'''

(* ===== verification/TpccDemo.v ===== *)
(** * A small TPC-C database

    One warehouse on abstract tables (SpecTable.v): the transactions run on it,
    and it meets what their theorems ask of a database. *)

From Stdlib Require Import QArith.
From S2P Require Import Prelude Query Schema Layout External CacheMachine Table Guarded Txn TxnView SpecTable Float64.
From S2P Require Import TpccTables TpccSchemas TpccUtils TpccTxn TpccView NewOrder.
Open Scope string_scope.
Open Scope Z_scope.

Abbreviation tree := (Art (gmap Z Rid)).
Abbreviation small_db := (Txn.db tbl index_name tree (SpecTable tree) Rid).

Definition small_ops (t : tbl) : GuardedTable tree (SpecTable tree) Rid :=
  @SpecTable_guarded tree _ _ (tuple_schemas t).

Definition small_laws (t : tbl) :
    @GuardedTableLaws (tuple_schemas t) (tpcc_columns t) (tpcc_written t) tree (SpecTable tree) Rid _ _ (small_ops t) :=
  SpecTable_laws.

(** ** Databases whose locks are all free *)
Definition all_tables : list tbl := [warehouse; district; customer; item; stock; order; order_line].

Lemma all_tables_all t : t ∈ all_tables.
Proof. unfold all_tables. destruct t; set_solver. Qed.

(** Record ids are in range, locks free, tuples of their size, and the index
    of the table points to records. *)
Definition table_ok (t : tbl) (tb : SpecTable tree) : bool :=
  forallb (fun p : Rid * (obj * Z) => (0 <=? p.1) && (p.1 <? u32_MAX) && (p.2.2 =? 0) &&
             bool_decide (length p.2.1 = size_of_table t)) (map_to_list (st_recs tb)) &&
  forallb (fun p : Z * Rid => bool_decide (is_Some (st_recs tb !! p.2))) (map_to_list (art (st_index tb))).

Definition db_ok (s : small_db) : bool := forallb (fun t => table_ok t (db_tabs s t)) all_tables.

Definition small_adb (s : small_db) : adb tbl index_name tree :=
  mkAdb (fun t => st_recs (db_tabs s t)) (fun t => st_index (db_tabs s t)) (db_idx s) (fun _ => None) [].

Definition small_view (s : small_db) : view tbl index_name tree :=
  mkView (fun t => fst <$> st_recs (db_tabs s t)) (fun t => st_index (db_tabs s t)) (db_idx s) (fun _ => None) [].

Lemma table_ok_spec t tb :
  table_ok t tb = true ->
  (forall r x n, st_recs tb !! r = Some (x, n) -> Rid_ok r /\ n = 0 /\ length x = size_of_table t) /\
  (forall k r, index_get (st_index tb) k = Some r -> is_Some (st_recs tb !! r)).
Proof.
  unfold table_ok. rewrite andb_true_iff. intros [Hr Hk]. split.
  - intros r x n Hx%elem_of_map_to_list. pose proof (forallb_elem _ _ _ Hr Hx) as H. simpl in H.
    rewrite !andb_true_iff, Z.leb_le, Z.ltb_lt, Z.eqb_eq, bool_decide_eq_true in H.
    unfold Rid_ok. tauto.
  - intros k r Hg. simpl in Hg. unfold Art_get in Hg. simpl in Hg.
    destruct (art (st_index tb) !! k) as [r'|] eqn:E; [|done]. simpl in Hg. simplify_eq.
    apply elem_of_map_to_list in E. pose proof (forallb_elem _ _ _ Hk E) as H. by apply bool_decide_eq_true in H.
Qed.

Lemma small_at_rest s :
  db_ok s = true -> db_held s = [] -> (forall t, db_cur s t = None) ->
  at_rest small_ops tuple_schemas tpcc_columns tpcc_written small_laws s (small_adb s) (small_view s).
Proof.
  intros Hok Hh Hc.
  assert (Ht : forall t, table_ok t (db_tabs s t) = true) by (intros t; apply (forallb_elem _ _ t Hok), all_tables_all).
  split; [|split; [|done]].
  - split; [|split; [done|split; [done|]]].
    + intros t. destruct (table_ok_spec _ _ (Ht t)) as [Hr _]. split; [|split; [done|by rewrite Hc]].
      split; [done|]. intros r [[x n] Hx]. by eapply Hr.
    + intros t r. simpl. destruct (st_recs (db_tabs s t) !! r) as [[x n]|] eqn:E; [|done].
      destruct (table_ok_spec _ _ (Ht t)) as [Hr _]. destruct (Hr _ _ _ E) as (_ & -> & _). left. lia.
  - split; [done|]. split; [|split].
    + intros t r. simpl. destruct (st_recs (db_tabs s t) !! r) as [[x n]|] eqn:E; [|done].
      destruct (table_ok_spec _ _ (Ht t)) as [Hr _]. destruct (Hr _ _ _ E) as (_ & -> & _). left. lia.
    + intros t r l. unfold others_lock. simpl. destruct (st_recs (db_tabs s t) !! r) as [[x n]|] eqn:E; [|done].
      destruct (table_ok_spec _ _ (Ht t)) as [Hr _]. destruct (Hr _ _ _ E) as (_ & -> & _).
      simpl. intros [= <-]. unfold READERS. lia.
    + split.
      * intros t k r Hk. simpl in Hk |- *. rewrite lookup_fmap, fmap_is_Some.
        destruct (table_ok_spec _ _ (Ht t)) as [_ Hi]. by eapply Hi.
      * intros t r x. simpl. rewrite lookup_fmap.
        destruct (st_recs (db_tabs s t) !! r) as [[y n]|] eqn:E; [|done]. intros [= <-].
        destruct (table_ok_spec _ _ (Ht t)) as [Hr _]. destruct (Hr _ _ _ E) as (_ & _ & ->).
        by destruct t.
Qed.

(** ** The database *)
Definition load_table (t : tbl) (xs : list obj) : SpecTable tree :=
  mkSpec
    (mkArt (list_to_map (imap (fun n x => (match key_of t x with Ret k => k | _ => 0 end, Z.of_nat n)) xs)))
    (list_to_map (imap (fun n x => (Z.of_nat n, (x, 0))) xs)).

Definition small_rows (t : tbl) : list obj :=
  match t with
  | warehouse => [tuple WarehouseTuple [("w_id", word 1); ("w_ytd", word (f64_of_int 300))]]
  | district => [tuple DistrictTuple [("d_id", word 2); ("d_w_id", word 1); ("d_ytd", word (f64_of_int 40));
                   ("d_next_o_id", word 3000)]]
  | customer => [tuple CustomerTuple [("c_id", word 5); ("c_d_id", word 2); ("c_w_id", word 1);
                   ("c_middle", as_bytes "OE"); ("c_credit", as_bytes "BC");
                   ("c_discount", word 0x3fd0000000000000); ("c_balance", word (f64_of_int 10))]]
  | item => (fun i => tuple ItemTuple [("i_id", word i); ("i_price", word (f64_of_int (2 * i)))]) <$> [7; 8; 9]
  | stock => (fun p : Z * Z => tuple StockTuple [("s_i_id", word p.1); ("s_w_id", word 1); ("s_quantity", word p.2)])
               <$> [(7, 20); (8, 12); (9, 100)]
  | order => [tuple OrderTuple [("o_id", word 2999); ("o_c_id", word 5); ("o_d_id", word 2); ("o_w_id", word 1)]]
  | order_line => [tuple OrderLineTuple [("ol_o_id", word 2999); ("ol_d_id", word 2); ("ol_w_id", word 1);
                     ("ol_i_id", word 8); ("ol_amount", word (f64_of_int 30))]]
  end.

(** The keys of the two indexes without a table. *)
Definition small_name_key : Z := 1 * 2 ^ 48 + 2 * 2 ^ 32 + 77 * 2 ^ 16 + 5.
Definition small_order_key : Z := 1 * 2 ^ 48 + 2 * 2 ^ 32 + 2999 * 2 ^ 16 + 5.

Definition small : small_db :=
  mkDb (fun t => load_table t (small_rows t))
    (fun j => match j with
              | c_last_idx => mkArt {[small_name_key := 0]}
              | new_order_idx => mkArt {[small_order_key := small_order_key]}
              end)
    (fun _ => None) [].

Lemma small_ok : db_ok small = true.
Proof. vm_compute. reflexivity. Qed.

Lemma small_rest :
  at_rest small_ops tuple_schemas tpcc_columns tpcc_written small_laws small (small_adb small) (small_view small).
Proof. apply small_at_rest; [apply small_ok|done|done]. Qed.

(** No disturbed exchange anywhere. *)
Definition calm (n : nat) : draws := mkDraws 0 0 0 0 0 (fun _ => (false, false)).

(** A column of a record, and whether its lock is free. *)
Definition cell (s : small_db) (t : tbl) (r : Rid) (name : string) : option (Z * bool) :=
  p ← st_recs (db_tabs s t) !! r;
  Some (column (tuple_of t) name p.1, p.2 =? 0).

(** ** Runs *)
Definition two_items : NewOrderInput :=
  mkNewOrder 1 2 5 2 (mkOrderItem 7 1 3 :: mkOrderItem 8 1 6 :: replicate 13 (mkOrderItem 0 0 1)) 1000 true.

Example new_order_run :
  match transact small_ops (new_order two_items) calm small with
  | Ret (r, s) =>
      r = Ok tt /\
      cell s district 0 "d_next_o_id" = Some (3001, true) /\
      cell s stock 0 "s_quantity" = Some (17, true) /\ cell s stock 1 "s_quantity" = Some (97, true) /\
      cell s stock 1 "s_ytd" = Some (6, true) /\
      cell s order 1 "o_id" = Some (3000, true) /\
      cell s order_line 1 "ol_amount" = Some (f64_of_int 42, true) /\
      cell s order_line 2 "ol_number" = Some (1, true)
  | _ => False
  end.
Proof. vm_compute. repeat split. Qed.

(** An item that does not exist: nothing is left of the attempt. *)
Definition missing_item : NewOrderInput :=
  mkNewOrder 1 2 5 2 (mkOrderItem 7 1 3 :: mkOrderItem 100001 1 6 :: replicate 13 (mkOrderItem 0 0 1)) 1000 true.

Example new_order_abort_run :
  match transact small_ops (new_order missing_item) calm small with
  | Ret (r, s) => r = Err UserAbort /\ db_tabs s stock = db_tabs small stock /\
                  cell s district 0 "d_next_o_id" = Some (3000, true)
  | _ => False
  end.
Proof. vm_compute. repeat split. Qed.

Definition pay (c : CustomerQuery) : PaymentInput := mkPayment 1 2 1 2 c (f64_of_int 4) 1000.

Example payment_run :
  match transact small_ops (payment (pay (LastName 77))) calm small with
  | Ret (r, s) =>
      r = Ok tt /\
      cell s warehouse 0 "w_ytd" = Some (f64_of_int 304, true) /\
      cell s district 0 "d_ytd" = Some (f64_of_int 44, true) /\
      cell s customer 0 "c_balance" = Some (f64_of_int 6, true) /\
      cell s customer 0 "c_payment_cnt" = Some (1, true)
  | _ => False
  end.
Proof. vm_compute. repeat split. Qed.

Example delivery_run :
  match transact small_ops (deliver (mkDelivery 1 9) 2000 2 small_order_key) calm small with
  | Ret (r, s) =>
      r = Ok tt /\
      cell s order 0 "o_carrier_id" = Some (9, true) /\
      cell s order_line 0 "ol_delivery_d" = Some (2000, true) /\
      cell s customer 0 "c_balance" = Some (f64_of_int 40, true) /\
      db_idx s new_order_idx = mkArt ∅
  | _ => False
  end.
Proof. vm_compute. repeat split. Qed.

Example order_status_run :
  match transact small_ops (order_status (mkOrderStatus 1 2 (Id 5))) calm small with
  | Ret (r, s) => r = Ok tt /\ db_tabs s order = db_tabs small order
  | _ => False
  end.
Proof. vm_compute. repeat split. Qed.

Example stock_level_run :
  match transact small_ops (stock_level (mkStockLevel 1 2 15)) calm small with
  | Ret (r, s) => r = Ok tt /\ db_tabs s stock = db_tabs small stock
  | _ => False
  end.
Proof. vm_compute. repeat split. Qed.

'''
'''

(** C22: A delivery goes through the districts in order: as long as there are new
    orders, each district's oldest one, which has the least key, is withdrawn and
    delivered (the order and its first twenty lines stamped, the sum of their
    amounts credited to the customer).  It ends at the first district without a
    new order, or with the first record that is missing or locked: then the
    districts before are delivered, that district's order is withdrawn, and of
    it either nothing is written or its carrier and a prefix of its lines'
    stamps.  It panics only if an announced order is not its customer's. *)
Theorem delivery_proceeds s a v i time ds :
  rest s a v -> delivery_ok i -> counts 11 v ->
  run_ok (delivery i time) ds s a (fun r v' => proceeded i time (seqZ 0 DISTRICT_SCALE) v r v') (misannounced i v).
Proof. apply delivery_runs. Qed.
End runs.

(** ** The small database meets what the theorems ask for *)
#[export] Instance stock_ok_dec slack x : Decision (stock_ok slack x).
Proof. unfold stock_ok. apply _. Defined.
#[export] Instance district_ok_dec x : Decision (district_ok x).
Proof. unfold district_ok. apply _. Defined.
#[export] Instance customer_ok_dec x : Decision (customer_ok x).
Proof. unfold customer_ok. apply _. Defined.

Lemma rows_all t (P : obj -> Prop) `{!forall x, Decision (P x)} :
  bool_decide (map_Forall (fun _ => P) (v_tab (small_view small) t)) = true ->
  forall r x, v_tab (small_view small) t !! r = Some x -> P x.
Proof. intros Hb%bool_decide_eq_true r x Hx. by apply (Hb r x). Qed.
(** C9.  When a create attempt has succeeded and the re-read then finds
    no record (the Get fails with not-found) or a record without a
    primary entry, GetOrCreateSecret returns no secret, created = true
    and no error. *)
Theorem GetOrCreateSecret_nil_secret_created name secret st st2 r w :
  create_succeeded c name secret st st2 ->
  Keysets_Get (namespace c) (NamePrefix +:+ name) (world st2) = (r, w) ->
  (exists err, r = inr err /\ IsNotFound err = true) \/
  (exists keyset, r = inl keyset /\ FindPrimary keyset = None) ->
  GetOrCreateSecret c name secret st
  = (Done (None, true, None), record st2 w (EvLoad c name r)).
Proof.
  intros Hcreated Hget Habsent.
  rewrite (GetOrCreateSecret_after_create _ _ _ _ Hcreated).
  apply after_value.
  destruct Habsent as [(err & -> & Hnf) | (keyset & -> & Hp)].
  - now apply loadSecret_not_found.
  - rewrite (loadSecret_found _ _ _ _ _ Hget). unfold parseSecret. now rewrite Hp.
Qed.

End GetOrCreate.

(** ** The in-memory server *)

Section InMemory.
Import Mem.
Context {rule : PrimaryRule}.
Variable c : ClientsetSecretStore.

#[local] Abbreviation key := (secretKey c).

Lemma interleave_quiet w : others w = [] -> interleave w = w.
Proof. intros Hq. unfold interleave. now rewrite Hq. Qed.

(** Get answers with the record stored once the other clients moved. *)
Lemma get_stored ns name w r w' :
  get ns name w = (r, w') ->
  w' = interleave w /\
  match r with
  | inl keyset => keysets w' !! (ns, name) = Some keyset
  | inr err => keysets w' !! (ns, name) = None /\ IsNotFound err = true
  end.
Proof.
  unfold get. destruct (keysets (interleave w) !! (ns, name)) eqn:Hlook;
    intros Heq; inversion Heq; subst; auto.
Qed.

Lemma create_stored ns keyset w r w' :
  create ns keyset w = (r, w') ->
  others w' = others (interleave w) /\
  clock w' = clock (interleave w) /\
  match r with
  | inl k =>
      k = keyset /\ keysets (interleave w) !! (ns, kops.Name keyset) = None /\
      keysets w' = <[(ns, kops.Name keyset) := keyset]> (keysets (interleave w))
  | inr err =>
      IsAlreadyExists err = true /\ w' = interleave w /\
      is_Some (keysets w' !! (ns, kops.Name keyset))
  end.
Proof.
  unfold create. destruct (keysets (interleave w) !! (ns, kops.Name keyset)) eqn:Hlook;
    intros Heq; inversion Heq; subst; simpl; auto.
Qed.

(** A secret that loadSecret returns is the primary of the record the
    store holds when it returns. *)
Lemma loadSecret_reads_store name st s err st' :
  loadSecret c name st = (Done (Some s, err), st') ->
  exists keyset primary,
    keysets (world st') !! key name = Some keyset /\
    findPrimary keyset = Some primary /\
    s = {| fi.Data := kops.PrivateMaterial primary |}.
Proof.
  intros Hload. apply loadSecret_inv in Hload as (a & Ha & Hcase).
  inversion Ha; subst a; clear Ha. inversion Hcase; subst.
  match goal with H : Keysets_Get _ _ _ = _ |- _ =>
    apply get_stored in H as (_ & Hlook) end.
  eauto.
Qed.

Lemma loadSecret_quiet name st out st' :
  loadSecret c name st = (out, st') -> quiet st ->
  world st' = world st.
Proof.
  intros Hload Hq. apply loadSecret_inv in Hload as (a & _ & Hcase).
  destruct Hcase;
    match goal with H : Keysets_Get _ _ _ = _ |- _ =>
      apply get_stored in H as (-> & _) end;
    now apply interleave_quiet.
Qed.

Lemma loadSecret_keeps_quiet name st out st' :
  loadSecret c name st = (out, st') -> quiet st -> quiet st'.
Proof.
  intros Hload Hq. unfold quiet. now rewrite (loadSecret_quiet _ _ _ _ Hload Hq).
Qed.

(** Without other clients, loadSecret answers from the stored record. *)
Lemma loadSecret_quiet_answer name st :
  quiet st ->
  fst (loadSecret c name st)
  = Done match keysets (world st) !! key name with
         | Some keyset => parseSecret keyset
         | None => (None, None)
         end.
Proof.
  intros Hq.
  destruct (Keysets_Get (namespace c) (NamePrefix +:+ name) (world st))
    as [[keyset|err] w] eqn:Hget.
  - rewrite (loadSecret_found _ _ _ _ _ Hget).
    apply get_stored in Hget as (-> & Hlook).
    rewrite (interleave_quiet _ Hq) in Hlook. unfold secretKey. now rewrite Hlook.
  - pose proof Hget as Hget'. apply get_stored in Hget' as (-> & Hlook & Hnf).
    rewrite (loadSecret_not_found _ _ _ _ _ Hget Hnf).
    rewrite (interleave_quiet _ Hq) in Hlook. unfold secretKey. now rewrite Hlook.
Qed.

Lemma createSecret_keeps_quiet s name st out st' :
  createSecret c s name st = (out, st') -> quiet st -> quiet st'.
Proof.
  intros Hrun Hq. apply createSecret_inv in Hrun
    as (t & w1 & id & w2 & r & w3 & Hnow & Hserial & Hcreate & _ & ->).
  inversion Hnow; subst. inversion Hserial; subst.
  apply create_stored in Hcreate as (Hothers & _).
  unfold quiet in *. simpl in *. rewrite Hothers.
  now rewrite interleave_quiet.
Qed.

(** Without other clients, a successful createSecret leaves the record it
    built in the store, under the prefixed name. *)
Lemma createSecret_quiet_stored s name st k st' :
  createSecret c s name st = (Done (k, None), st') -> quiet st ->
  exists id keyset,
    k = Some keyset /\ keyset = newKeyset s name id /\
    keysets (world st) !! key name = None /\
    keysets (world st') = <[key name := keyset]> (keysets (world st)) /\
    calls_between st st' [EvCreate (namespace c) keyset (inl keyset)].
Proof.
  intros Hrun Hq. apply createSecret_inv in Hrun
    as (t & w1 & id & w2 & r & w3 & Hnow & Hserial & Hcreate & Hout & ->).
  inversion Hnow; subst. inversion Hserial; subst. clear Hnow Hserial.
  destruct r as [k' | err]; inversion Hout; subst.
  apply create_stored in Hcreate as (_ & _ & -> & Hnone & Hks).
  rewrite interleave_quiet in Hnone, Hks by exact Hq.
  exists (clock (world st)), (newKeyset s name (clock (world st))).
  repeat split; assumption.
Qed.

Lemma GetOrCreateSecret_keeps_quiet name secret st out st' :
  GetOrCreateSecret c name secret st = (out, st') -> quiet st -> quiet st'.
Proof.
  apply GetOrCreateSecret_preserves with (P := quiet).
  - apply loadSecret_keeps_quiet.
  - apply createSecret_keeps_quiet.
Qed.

'''

-- Task instructions --
Everything from the line containing "SpecTable_laws." through the line containing "(** Record ids" in the material above should be retyped exactly, both ends included, and nothing more.

-- Task response --
  SpecTable_laws.

(** ** Databases whose locks are all free *)
Definition all_tables : list tbl := [warehouse; district; customer; item; stock; order; order_line].

Lemma all_tables_all t : t ∈ all_tables.
Proof. unfold all_tables. destruct t; set_solver. Qed.

(** Record ids are in range, locks free, tuples of their size, and the index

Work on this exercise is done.